As they passed the TVs on the pallet, Mr. Navarro “clipped” the pallet or the TVs with his shopping cart as he turned the corner. (DSUMF, No. 12.) Mr. Navarro thinks he clipped one of the boxes on the bottom. (DSUMF, No. 12.) In his deposition, Mr. Navarro testified that he “barely tapped [the] pallet with the TVs on it” and “barely clipped it with the shopping cart.” (Flock Decl., Exh. C, at 17:24-18:6, 21:6-8.)

When Mr. Navarro “tapped” or “clipped” the TV display, it caused the televisions to sway. (DSUMF, No. 13.) The televisions then fell forward and struck Plaintiff, knocking her to the ground. (DSUMF, No. 13.) This was at approximately 10:37 a.m. (DSUMF, No. 9.)

Prior to the incident, Mr.
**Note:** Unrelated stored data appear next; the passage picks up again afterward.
Lemma sits_compact buf o v x :
  0 <= v < 2 ^ 64 -> sits buf o (compact_size v ++ x) ->
  (v < 253 /\ get_byte buf o = Some v /\ size_of (compact_size v) = 1)
  \/ (exists p n, get_byte buf o = Some p /\ read_le n buf (o + 1) = Some v
       /\ 253 <= v /\ size_of (compact_size v) = 1 + n
       /\ ((p = 253 /\ n = 2) \/ (p = 254 /\ n = 4) \/ (p = 255 /\ n = 8))).
Proof.
  intros Hv Hs. apply sits_app in Hs as [Hs _].
  destruct (compact_size_cases v Hv) as [[H E]|(p & n & E & Hle & Hb & Hp)].
  - left. rewrite E in *. split; [done|]. split; [by apply sits_byte in Hs|done].
  - right. exists p, (Z.of_nat n). rewrite E in *. pose proof (sits_byte _ _ _ _ Hs) as Hg.
    apply sits_cons in Hs as [_ Hs].
    rewrite (sits_read _ _ _ _ Hs) by by rewrite size_le_bytes.
    rewrite Hle. repeat (split; [done|]). split.
    + unfold size_of. rewrite length_cons, length_le_bytes. lia.
    + destruct Hp as [[-> ->]|[[-> ->]|[-> ->]]]; auto.
Qed.

Lemma fits_64 n : 0 <= n -> fits n -> 0 <= n < 2 ^ 64.
Proof. unfold fits, MAX_UINT53. lia. Qed.

Lemma size_var_bytes_pos b : 0 < size_of (var_bytes b).
Proof.
  unfold var_bytes. rewrite size_app.
  pose proof (size_compact_pos (size_of b)). pose proof (size_nonneg b). lia.
Qed.

Lemma size_vector_pos {A} (ser : A -> bytes) l : 0 < size_of (vector ser l).
Proof.
  unfold vector. rewrite size_app.
  pose proof (size_compact_pos (Z.of_nat (length l))).
  pose proof (size_nonneg (concat (map ser l))). lia.
Qed.

Lemma size_ser_in_pos i : 0 < size_of (ser_in i).
Proof.
  unfold ser_in. rewrite !size_app. pose proof (size_nonneg (wi_prevout i)).
  pose proof (size_var_bytes_pos (wi_script i)). pose proof (size_nonneg (wi_sequence i)). lia.
Qed.

Lemma size_ser_out_pos i : 0 < size_of (ser_out i).
Proof.
  unfold ser_out. rewrite !size_app. pose proof (size_nonneg (wo_value i)).
  pose proof (size_var_bytes_pos (wo_script i)). lia.
Qed.
(** An eight-byte number is its two halves. *)
Lemma le_value_app a b : le_value (a ++ b) = le_value a + 256 ^ size_of a * le_value b.
Proof.
  unfold size_of. induction a as [|x a IH]; [simpl; lia|].
  cbn [app le_value length]. rewrite IH, Nat2Z.inj_succ, Z.pow_succ_r by lia. lia.
Qed.

Lemma read_le_split buf o v :
  read_le 8 buf o = Some v ->
  exists lo hi, read_le 4 buf o = Some lo /\ read_le 4 buf (o + 4) = Some hi
                /\ v = hi * 2 ^ 32 + lo.
Proof.
  unfold read_le. destruct (0 <=? o) eqn:E1; [|done].
  destruct (o + 8 <=? size_of buf) eqn:E2; [|done]. intros [= <-]. b2p.
  rewrite (proj2 (Z.leb_le (o + 4) (size_of buf))) by lia.
  rewrite (proj2 (Z.leb_le 0 (o + 4))) by lia.
  rewrite (proj2 (Z.leb_le (o + 4 + 4) (size_of buf))) by lia.
  eexists _, _. split; [reflexivity|]. split; [reflexivity|].
  replace (sub_bytes buf o 8) with (sub_bytes buf o 4 ++ sub_bytes buf (o + 4) 4).
  - rewrite le_value_app. replace (size_of (sub_bytes buf o 4)) with 4; [lia|].
    unfold size_of, sub_bytes in *. rewrite length_take, length_drop. lia.
  - unfold sub_bytes. rewrite Z2Nat.inj_add, <- drop_drop by lia.
    rewrite <- (take_drop (Z.to_nat 4) (take (Z.to_nat 8) _)).
    rewrite take_take, skipn_firstn_comm. f_equal.
Qed.

(** *** bufferutils.js *)

Lemma swap_from_rev n m pre post :
  n = Nat.div2 (S (length m)) ->
  swap_from (pre ++ m ++ post) (length pre) (pred (length pre + length m)) n
  = pre ++ rev m ++ post.
Proof.
  revert m pre post. induction n as [|n IH]; intros m pre post Hn.
  { destruct m as [|x [|y m]]; done. }
  destruct m as [|x m]; [done|]. cbn [swap_from].
  replace (pre ++ (x :: m) ++ post) with (pre ++ x :: m ++ post) by done.
  rewrite (list_lookup_middle pre _ x) by done.
  destruct m as [|y mid _] using rev_ind.
  - simpl length in *. replace (pred (length pre + 1)) with (length pre) by lia.
    rewrite (list_lookup_middle pre _ x) by done.
    rewrite !(list_insert_id (pre ++ x :: [] ++ post)) by by apply list_lookup_middle.
    destruct n; [done|simpl in Hn; lia].
  - rewrite length_cons, length_app in Hn |- *. simpl length in *.
    replace (pre ++ x :: (mid ++ [y]) ++ post) with ((pre ++ x :: mid) ++ y :: post)
      by by rewrite <- !app_assoc.
    replace (pred (length pre + S (length mid + 1))) with (length (pre ++ x :: mid))
      by (rewrite length_app; simpl; lia).
    rewrite list_lookup_middle by done.
    rewrite insert_app_l by (rewrite length_app; simpl; lia).
    rewrite (insert_app_r_alt pre) by lia. rewrite Nat.sub_diag. cbn [insert list_insert].
    rewrite length_app. cbn [length].
    replace (length pre + S (length mid))%nat with (length (pre ++ y :: mid))
      by (rewrite length_app; done).
    rewrite (insert_app_r_alt (pre ++ y :: mid)) by lia. rewrite Nat.sub_diag.
    cbn [insert list_insert].
    replace ((pre ++ y :: mid) ++ x :: post) with ((pre ++ [y]) ++ mid ++ (x :: post))
      by by rewrite <- !app_assoc.
    replace (S (length pre)) with (length (pre ++ [y])) by (rewrite length_app; simpl; lia).
    replace (pred (length (pre ++ y :: mid))) with (pred (length (pre ++ [y]) + length mid))
      by (rewrite !length_app; simpl; lia).
    rewrite IH by (rewrite Nat.add_1_r in Hn; by injection Hn).
    rewrite (app_comm_cons mid), rev_app_distr. simpl. by rewrite <- !app_assoc.
Qed.

Lemma reverseBuffer_rev b : reverseBuffer b = rev b.
Proof.
  unfold reverseBuffer. pose proof (swap_from_rev (Nat.div2 (S (length b))) b [] [] eq_refl) as H.
  simpl in H. by rewrite !app_nil_r in H.
Qed.

Lemma writeUInt64LE_read v pre post :
  0 <= v <= MAX_UINT53 ->
  exists b, writeUInt64LE (numZ v) = Some b /\ length b = 8%nat
            /\ readUInt64LE (pre ++ b ++ post) (size_of pre) = Some v.
Proof.
  intros Hv. assert (Ev : forall z, 0 <= z <= MAX_UINT53 -> verifuint (numZ z) MAX_UINT53 = Some z).
  { intros z Hz. unfold verifuint, integer_of, numZ, Qz. rewrite Z.mod_1_r, Z.div_1_r.
    cbn. by rewrite (proj2 (Z.leb_le _ _) (proj1 Hz)), (proj2 (Z.leb_le _ _) (proj2 Hz)). }
  unfold writeUInt64LE. rewrite Ev by done. eexists. split; [reflexivity|].
  split; [by rewrite length_app, !length_le_bytes|]. unfold readUInt64LE.
  assert (Hs : sits (pre ++ (le_bytes 4 (v mod 2 ^ 32) ++ le_bytes 4 (v / 2 ^ 32)) ++ post)
    (size_of pre) (le_bytes 4 (v mod 2 ^ 32) ++ le_bytes 4 (v / 2 ^ 32))) by by eexists _, _.
  apply sits_app in Hs as [H1 H2].
  change (size_of (le_bytes 4 (v mod 2 ^ 32))) with 4 in H2.
  rewrite (sits_read 4 _ _ _ H1), (sits_read 4 _ _ _ H2); [|done..].
  cbn [mbind option_bind]. unfold MAX_UINT53 in *.
  assert (Hlo : 0 <= v mod 2 ^ 32 < 256 ^ Z.of_nat 4) by (apply Z.mod_pos_bound; lia).
  assert (Hhi : 0 <= v / 2 ^ 32 < 256 ^ Z.of_nat 4)
    by (split; [apply Z.div_pos; lia|apply Z.div_lt_upper_bound; lia]).
  rewrite (le_value_bytes 4 _ Hlo), (le_value_bytes 4 _ Hhi).
  rewrite Z.mul_comm, <- Z.div_mod by lia. by apply Ev.
Qed.

(** *** Hexadecimal *)

Lemma hex_value_digit d : 0 <= d < 16 -> hex_value (hex_digit d) = Some d.
Proof.
  intros Hd. assert (Hc : d ∈ [0;1;2;3;4;5;6;7;8;9;10;11;12;13;14;15]).
  { repeat (rewrite elem_of_cons). rewrite elem_of_nil. lia. }
  clear Hd. repeat (apply elem_of_cons in Hc as [->|Hc]; [reflexivity|]).
  by apply not_elem_of_nil in Hc.
Qed.

Lemma nibbles x : is_byte x -> 0 <= x / 16 < 16 /\ 0 <= x mod 16 < 16.
Proof.
  unfold is_byte. intros H. split; [|by apply Z.mod_pos_bound].
  split; [apply Z.div_pos; lia|apply Z.div_lt_upper_bound; lia].
Qed.

Lemma hex_of_app a b : hex_of (a ++ b) = hex_of a ++ hex_of b.
Proof. apply flat_map_app. Qed.

Lemma length_hex_of b : length (hex_of b) = (2 * length b)%nat.
Proof. induction b as [|x b IH]; [done|]. simpl in *. lia. Qed.

Lemma from_hex_of b : Forall is_byte b -> from_hex (hex_of b) = b.
Proof.
  induction 1 as [|x b Hx _ IH]; [done|]. cbn [hex_of flat_map app from_hex].
  destruct (nibbles x Hx) as [H1 H2]. rewrite !hex_value_digit by done.
  f_equal; [|exact IH]. pose proof (Z.div_mod x 16). lia.
Qed.

Lemma hex_of_hex b : Forall is_byte b -> Forall (fun c => is_hex c = true) (hex_of b).
Proof.
  induction 1 as [|x b Hx _ IH]; [done|]. destruct (nibbles x Hx) as [H1 H2].
  cbn [hex_of flat_map app]. unfold is_hex at 1.
  repeat constructor; [by rewrite hex_value_digit..|exact IH].
Qed.

Lemma take_hex_of n b : take (2 * n) (hex_of b) = hex_of (take n b).
Proof.
  revert n. induction b as [|x b IH]; intros [|n]; [done..|].
  replace (2 * S n)%nat with (S (S (2 * n))) by lia. cbn. f_equal. f_equal. apply IH.
Qed.

Lemma drop_hex_of n b : drop (2 * n) (hex_of b) = hex_of (drop n b).
Proof.
  revert n. induction b as [|x b IH]; intros [|n]; [done..|].
  replace (2 * S n)%nat with (S (S (2 * n))) by lia. cbn. apply IH.
Qed.

Lemma hex_fold_of acc b :
  Forall is_byte b -> hex_fold acc (hex_of b) = foldl (fun a x => a * 256 + x) acc b.
Proof.
  intros H. revert acc. induction H as [|x b Hx _ IH]; intros acc; [done|].
  destruct (nibbles x Hx) as [H1 H2]. cbn [hex_of flat_map app hex_fold foldl].
  rewrite !hex_value_digit by done. cbn [from_option]. unfold id.
  replace ((acc * 16 + x / 16) * 16 + x mod 16) with (acc * 256 + x)
    by (pose proof (Z.div_mod x 16); lia).
  apply IH.
Qed.

Lemma hex_digit_plain d : 0 <= d < 16 ->
  is_ws (hex_digit d) = false /\ hex_digit d <> 43 /\ hex_digit d <> 45
  /\ hex_digit d <> 120 /\ hex_digit d <> 88.
Proof.
  intros Hd. assert (Hc : d ∈ [0;1;2;3;4;5;6;7;8;9;10;11;12;13;14;15]).
  { repeat (rewrite elem_of_cons). rewrite elem_of_nil. lia. }
  clear Hd. repeat (apply elem_of_cons in Hc as [->|Hc]; [by vm_compute; repeat split|]).
  by apply not_elem_of_nil in Hc.
Qed.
Navarro did not notice that display to be shaking or unstable. (DSUMF, No. 14.) Neither did Plaintiff. (DSUMF, No. 11.)

Costco employees routinely inspect the “warehouse.” (DSUMF, No. 17.) The Daily Floor-Walk/Safety Inspection sheet from February 15, 2019, indicates (among other things) that an employee with the last name of Ibarra conducted a floor walk that began at 10:03 and concluded at 10:26 a.m. (Stout Decl., Exh. E.)

In her complaint, Plaintiff asserts causes of action against Defendant for negligence and premises liability.

The basic elements of a cause of action for negligence and for premises liability are the same: (1) the existence of a legal duty; (2) breach of that duty; (3) causation; and (4) resulting damages. (Brown v. USA Taekwondo (2021) 11 Cal.5th 204, 213; Kesner v. Superior Court (2016) 1 Cal.5th 1132, 1158; Castellon v. U.S. Bancorp (2013) 220 Cal.App.4th 994, 998.) The existence and scope of duty are legal questions for the court. (Brown, supra, 11 Cal.5th at p. 213; Annocki v. Peterson Enterprises, LLC (2014) 232 Cal.App.4th 32, 36.)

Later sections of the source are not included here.